Viralnya mahasiswa asal Semarang, Jawa Tengah (Jateng), Ghozali, yang meraup miliaran rupiah berkat menjual foto selfie dengan format non-fungible token (NFT) di OpenSea membuat masyarakat Indonesia berbondong-bondong mengikuti jejaknya. Bahkan, beberapa di antaranya memperdagangkan foto selfie disertai KTP-el.
Langkah tersebut pun disesalkan Direktur Jenderal Kependudukan dan Pencatatan Sipil Kementerian Dalam Negeri (Dukcapil Kemendagri), Zudan Arif Fakrulloh. Pangkalnya, penjualan data pribadi menggunakan dokumen kependudukan bakal merugikan diri sendiri lantaran memicu terjadinya kejahatan penyalahgunaan identitas.
"Foto dokumen kependudukan yang berisi data-data pribadi dan sudah tersebar sebagai NFT itu akan sangat memicu terjadinya fraud/penipuan/kejahatan dan membuka ruang bagi 'pemulung data' untuk memperjualbelikannya di pasar underground," ucapnya dalam keterangan tertulis, Senin (16/1).

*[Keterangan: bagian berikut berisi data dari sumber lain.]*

(** * wsi/slide.py: file-name codec, slide conversion, coordinate mapping and
      work partitioning

    A shallow embedding of [src/wsi/slide.py].  Python [int] is [Z], [str]
    is [string], [float] is IEEE-754 binary64 as specified by the standard
    library's [SpecFloat] (precision 53, [emax] 1024), exceptions are an
    error result, and the file system together with the slide library is an
    explicit world that the conversion functions thread through. *)

From Stdlib Require Import ZArith List Bool String Ascii Lia.
From Stdlib Require Import QArith Qround Qpower Lqa.
From Stdlib Require Import DecimalString DecimalZ.
From Stdlib Require Import Floats Uint63.
Import ListNotations.

Local Open Scope string_scope.
Local Open Scope Z_scope.

(* ================================================================== *)
(** * Exceptions and results *)

(** The exceptions that the modelled functions raise or catch. *)
Inductive exn : Type :=
| AttributeError      (* attribute lookup on [None] *)
| IndexError          (* [glob.glob(...)[0]] on an empty list *)
| ZeroDivisionError
| OverflowError
| ValueError
| OpenSlideError      (* raised by [openslide.open_slide] *)
| FileNotFoundError.  (* raised by [openslide.open_slide] *)

Inductive result (A : Type) : Type :=
| Ok (a : A)
| Raise (e : exn).
Arguments Ok {A} a.
Arguments Raise {A} e.

Definition bind {A B} (r : result A) (k : A -> result B) : result B :=
  match r with
  | Ok a => k a
  | Raise e => Raise e
  end.

Declare Scope res_scope.
Delimit Scope res_scope with res.
Notation "x <- c ;; k" := (bind c (fun x => k))
  (at level 61, c at next level, right associativity) : res_scope.
Notation "' p <- c ;; k" := (bind c (fun x => match x with p => k end))
  (at level 61, p pattern, c at next level, right associativity) : res_scope.

Fixpoint mapM {A B} (f : A -> result B) (l : list A) : result (list B) :=
  match l with
  | [] => Ok []
  | a :: l' => (b <- f a ;; bs <- mapM f l' ;; Ok (b :: bs))%res
  end.

(** [range(a, b)] *)
Definition range (a b : Z) : list Z :=
  map (fun k => a + Z.of_nat k) (seq 0 (Z.to_nat (b - a))).

(* ================================================================== *)
(** * Strings: [str], [zfill] *)

(** [str(n)] for an [int]. *)
Definition str (n : Z) : string := NilZero.string_of_int (Z.to_int n).

(** [int(s)] on a decimal string, as callers apply it to parsed groups. *)
Definition int_of_str (s : string) : option Z :=
  option_map Z.of_int (NilZero.int_of_string s).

Selain itu, Zudan menegaskan, penjualan dokumen kependudukan yang berisi data-data pribadi penduduk dalam bentuk apa pun merupakan pelanggaran hukum. Para pelaku terncam dipidana sesuai ketentuan berlaku.
Berdasarkan Pasal 96 dan Pasal 96A Undang-Undang Nomor 24 Tahun 2013, pelaku terancam pidana paling lama 10 tahun dan denda maksimal Rp1 miliar. Oleh karena itu, masyarakat diharapkan meningkatkan kesadaran akan pentingnya kerahasiaan data pribadi.
"Edukasi dan sosialisasi kepada masyarakat harus terus dilakukan agar masyarakat tidak mudah menampilkan data pribadi di berbagai media, baik online ataupun offline, apalagi menjualnya," jelasnya.
Menurut Zudan, tren bisnis digital, termasuk NFT, harus disikapi positif dan bijaksana oleh masyarakat untuk mewujudkan Indonesia yang kreatif, inovatif, dan hebat.
Sebagai informasi, Ghozali selaku pemilik akun Ghozali Everyday memiliki 933 NFT berupa foto selfie dirinya. Harga per foto bervariasi, mulai dari 0,13 Etherum atau sekitar Rp6 juta hingga 0,7 Etherum atau Rp31 juta.